Diane and I love to watch “Searching…” it’s a weekly show about a lady named Pam Slaten who helps people either find a child they once relinquished for adoption, or find a family member they have been separated from, usually through adoption. Pam is an adoptee herself, and searched for her birth mom, who wanted nothing to do with her. the rejection and pain she felt from that is what motivates and drives her to help others like her. I think she heals a tiny bit from her own pain, every time she successfully reunites family members. the true stories each week make us cry, they are each heartwarming/painful/joyous/sad… but always emotional in some way. and I can personally relate to this show [and the other one with Troy Dunn called “The Locator”], because David and I adopted our 2 oldest children, 3 years apart. Nicholas and Emily were 3 days old when we picked them up in 1984 & 1987 @ the Nebraska Children’s Home Society. at Christmas time in 2007, Nicholas contacted his birth mom Terri, and through the following year we all became a new blended family. it was a very joyous, fulfilling, and emotional process on both sides. I always knew in my heart I would meet the woman who gave me the gift to be a mother, and it came true. I only wish I could have met Emily's birth mom, too- but she has not wanted to pursue anything even with Emily. it makes me sad for my daughter, although she says she doesn’t care, I know somewhere in her heart she does, as did Nicholas. it turns out that family dynamics can be as complicated as trying to read Chinese when you don’t know it.

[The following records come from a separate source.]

(** A DMA buffer that cannot be used is given back. *)
Lemma dma_alloc_no_leak size align cached s r s' :
  camkes_iommu_dma_alloc size align cached s = Ok (r, s') ->
  (r <> 0 /\ s' = add_calls [DmaPoolAlloc size align cached; IommuAllocIospace r size] s) \/
  (r = 0 /\ (s' = add_calls [DmaPoolAlloc size align cached] s \/
             exists buf, s' = add_calls [DmaPoolAlloc size align cached; IommuAllocIospace buf size; DmaPoolFree buf size] s)).
Proof using Type.
  unfold camkes_iommu_dma_alloc. rewrite (bind_ok (ask _) _ _ _ _ eq_refl). set (buf := reply _). intros Hr.
  destruct (Z.eqb_spec buf 0) as [Hb|Hb]; [injection Hr as <- <-; by right; split; [|left]|].
  rewrite (bind_ok (ask _) _ _ _ _ eq_refl) in Hr.
  destruct (z2b _).
  - rewrite (bind_ok (do_ _) _ _ _ _ eq_refl) in Hr. injection Hr as <- <-. right. split; [done|]. right. exists buf.
    cbn. by rewrite <-!app_assoc.
  - injection Hr as <- <-. left. split; [done|]. cbn. by rewrite <-!app_assoc.
Qed.

End Properties.

(** * Examples *)

Definition demo_reply (l : list sata_call) : Z :=
  match list.last l with
  | Some BootstrapAllocman | Some (Malloc _) => 1
  | Some (DmaPoolAlloc _ _ _) => 4096 * Z.of_nat (length l)
  | Some (DmaPin v _) => v
  | _ => 0
  end.

Definition demo_devices : list device :=
  [mkDevice ["0"] ["1"; "f"] ["2"]; mkDevice ["0"; "0"] ["1"; "F"] ["5"]]%char.

Definition sata_hw_demo (text rest : list ascii) (n : Z) : SataHw := {|
  hw_reply := demo_reply;
  path_cap l := 100 + Z.of_nat (length l);
  CONFIG_SATASERVER_USE_AHCI := true;
  num_bdfs := n;
  pci_bdfs := Some text;
  iospace_id := 15;
  ahcidriver := 65536;
  SIZEOF_CSPACEPATH := 32;
  heap_after := rest;
  stack_bdf := mkBdf None None None |}.

Lemma sata_hw_demo_succeeds text rest n : @all_succeed _ (@hw_answers (sata_hw_demo text rest n)).
Proof.
  intros l c. cbn. unfold demo_reply. rewrite last_snoc. destruct c; cbn; try done; [|apply Z.eqb_refl].
  rewrite length_app. cbn. apply negb_true_iff, Z.eqb_neq. lia.
Qed.

(** The I/O spaces claimed. *)
Definition claimed_ids (s : Server) : list Z :=
  omap (fun c => match c with GetIospace _ id _ => Some id | _ => None end) (hw_calls s).

Lemma sata_start_witness :
  let H := sata_hw_demo (join demo_devices) [zero] 2 in
  exists s a b c d, @post_init sata_demo H (@server_bss H) = Ok (tt, s) /\
    hw_calls s = @ahci_calls H demo_devices (a, b, c, d) /\ Forall (fun x => x <> 0) [a; b; c; d] /\
    iospace_caps s = snd (@claims H (@before_devices H demo_devices) 0 demo_devices) /\
    get_cap_hooked s = true /\ mem (local_pci_bdfs s) = cut demo_devices ++ [] /\
    @Sata.post_init sata_demo sataserver_bss = Ok (tt, globals s).
Proof.
  intros H. apply (@sata_start sata_demo H sata_demo_laws sata_demo_fits demo_devices []).
  - reflexivity.
  - split; [reflexivity|vm_compute; reflexivity|reflexivity|discriminate].
  - reflexivity.
  - apply sata_hw_demo_succeeds.
Defined.
(* ===== verification/Vmm.v ===== *)
(** The x86 VMM around the devices (components/Init/src/main.c): the handler
    of asynchronous notifications, which completes the devices' timers and
    injects interrupts, the list of device notifications, and the VMM's own
    access to the PCI configuration ports.

    Building the guest's address space and starting it is in X86Boot. *)

From S2P Require Import Prelude I8254 Mc146818 Serial Hpet.

(** * The machine *)

(** The globals of the device models and of main.c. [use_hpet] is
    CONFIG_VMM_USE_HPET. *)
Record Machine := mkMachine {
  m_pit : PITCommonState;
  m_rtc : RTCState;
  m_serial : Serial;
  m_hpet : HPETState;
  device_notify_list : list (Z * Z) }.
#[export] Instance eta_Machine : Eta Machine :=
  fun m => mkMachine (m_pit m) (m_rtc m) (m_serial m) (m_hpet m) (device_notify_list m).

Definition VM_PIC_BADGE_IRQ (i : Z) : Z := Z.lor (2 ^ 27) (2 ^ (i + 1)).

Definition irq_badges : list Z :=
  [134217730; 134217732; 134217736; 134217744; 134217760; 134217792; 134217856; 134217984;
   134218240; 134218752; 134219776; 134221824; 134225920; 134234112; 134250496; 134283264].

Definition TIMER_HPET1 : Z := 10.
Definition TIMER_HPET2 : Z := 11.

(** What the templates are filled with: the notification badges, and the
    badge and function of each init connection that has an interrupt.  [malloc]
    is the address it returns for a size. *)
Class VmmEnv := {
  use_hpet : bool;
  init_timer_notification_badge : Z;
  serial_getchar_notification_badge : Z;
  init_cons : list (option (Z * Z));
  malloc : Z -> Z }.

Definition on_pit {A} : Dev PITCommonState A -> Dev Machine A :=
  on_dev (fun m => Some (m_pit m)) (fun d m => m <| m_pit := d |>).
Definition on_rtc {A} : Dev RTCState A -> Dev Machine A :=
  on_dev (fun m => Some (m_rtc m)) (fun d m => m <| m_rtc := d |>).
Definition on_serial {A} : Dev Serial A -> Dev Machine A :=
  on_dev (fun m => Some (m_serial m)) (fun d m => m <| m_serial := d |>).
Definition on_hpet {A} : Dev HPETState A -> Dev Machine A :=
  on_dev (fun m => Some (m_hpet m)) (fun d m => m <| m_hpet := d |>).

(** [(badge & b) == b] *)
Definition has_badge (badge b : Z) : bool := badge .& b =? b.

Section Vmm.
Context {U : Utils} {R : RtcTimeDate} {V : VmmEnv}.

so for me, this is why these two shows personally touch my heart. it is unbelievable what some people who have been adopted, hold in their hearts their entire lives, without knowing the truth. some stories just blow me away with the anger, fear, shame, and assumed hatred some live with, simply because they don’t know the truth. I guess it’s easier to assume things rather than accept that you were unwanted. but that isn't always the truth. every situation is different and there are so many reasons for giving a baby up for adoption. it is almost ALWAYS done out of love for the baby, for wanting the baby to have what the birth mom cannot give at the time. I know I am incapable of relinquishing a child of mine. but I hold the belief that doing so is the greatest gift of love one can give. I have been blessed to receive it not once, but twice! then I became pregnant out of the blue after 17 years of infertility, twice in less than a year… which created Alexander & Christopher. having become a parent via both ways, I can honestly tell you that I love them all the same. it never has mattered to me how they came to be my kids, I just am SO thankful they did. and I have never felt anything except that I have 4 wonderful kids whom I would lay my life down for, in a heartbeat. Nicholas will always be my firstborn, Emily will always be my only daughter, Alex will always be my first birth experience, and Christopher will always be my youngest. each have wonderful talents and qualities that reinforce in my heart, they were meant to be my children..
when Emily gave birth to Julian, their only child, the first thought that came to my mind was that this is the first time she is meeting someone with her same blood and DNA. to finally have someone resemble her in characteristics and appearances must mean so much to her. it is all she will probably ever have as a part of her biological self and history. it is something we take for granted, that is always in the back of our minds until something makes us stop and think about it.. this is reiterated in story after story in these shows. in one of the episodes a woman was looking for her birthmother who gave her and her brother up for adoption as babies. with Pam’s help, she was able to locate her birth family, [her two birthparents eventually married and had 2 more boys] but her mom is deceased. she has 2 full bio brothers.. and the woman looks SO much like her birth mom and has many same characteristics that it brings their mom back to them in a sense, through her, which they find comforting. that’s just one example of so many. anyone out there have any experiences with adoption?
Nicholas & Emily & David
our time this week with my grandson has been very nice. he is just SO cute and says the cutest things… we love him SO much. look how goofy he is, he made this..
coloring eggs on Easter..
and his parents are having a wonderful time in Costa Rica. today they went on a zip line through the forest.. tomorrow they are white water rafting. it’s 100 degrees with 100% humidity there. summer, COME ON DOWN!!!